_ABOUT THIS EXERCISE:_ Check every line of the data below for "apply". Copy each one that has it.

_RECORDS PROVIDED:_
<<<<
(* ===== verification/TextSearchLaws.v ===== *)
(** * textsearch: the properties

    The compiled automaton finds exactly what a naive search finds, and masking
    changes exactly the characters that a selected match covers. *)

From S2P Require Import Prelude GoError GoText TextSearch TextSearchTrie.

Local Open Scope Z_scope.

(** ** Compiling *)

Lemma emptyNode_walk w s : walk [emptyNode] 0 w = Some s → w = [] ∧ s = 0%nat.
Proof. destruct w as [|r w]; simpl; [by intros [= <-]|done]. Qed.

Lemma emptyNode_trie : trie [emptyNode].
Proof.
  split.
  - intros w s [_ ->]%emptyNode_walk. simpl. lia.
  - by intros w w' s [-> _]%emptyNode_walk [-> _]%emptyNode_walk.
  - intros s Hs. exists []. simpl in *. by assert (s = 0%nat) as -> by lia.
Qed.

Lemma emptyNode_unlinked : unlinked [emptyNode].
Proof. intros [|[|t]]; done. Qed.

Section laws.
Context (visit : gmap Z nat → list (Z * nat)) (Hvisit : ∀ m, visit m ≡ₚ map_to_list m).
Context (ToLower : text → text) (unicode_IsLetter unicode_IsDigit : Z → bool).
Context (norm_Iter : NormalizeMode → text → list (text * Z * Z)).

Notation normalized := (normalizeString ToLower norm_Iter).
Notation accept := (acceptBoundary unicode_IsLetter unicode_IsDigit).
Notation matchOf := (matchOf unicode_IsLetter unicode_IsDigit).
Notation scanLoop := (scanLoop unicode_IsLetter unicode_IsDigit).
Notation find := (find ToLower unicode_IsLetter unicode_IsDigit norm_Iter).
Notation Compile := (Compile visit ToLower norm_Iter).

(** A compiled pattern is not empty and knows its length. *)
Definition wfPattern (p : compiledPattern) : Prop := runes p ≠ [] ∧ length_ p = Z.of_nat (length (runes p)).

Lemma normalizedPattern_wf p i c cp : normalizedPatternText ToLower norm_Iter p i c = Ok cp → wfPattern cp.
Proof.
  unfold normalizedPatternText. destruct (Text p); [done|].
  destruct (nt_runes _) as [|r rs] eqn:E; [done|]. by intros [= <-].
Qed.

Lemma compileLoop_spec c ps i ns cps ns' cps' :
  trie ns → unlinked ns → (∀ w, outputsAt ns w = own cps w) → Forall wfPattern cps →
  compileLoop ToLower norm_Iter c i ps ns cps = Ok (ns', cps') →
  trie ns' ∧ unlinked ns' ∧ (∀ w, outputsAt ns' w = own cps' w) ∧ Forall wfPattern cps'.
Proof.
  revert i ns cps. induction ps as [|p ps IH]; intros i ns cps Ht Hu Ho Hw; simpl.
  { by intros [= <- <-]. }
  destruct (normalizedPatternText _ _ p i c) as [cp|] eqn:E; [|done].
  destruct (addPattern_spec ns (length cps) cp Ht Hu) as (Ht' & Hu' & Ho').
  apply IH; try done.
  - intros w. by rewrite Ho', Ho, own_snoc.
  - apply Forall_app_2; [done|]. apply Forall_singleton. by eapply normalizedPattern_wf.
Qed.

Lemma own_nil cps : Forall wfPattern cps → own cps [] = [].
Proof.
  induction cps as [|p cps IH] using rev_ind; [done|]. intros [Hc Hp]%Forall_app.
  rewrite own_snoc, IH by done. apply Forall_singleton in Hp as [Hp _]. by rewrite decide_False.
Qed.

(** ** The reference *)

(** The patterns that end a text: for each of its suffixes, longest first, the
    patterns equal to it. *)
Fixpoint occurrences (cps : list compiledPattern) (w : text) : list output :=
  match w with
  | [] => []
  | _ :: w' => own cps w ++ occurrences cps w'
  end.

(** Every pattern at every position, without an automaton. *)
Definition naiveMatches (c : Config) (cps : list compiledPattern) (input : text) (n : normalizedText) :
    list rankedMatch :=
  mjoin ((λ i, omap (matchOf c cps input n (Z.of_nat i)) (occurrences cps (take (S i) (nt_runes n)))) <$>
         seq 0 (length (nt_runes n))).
>>>>
_OUTPUT FOR THIS TASK:_
  apply IH; try done.
  - apply Forall_app_2; [done|]. apply Forall_singleton. by eapply normalizedPattern_wf.
  rewrite own_snoc, IH by done. apply Forall_singleton in Hp as [Hp _]. by rewrite decide_False.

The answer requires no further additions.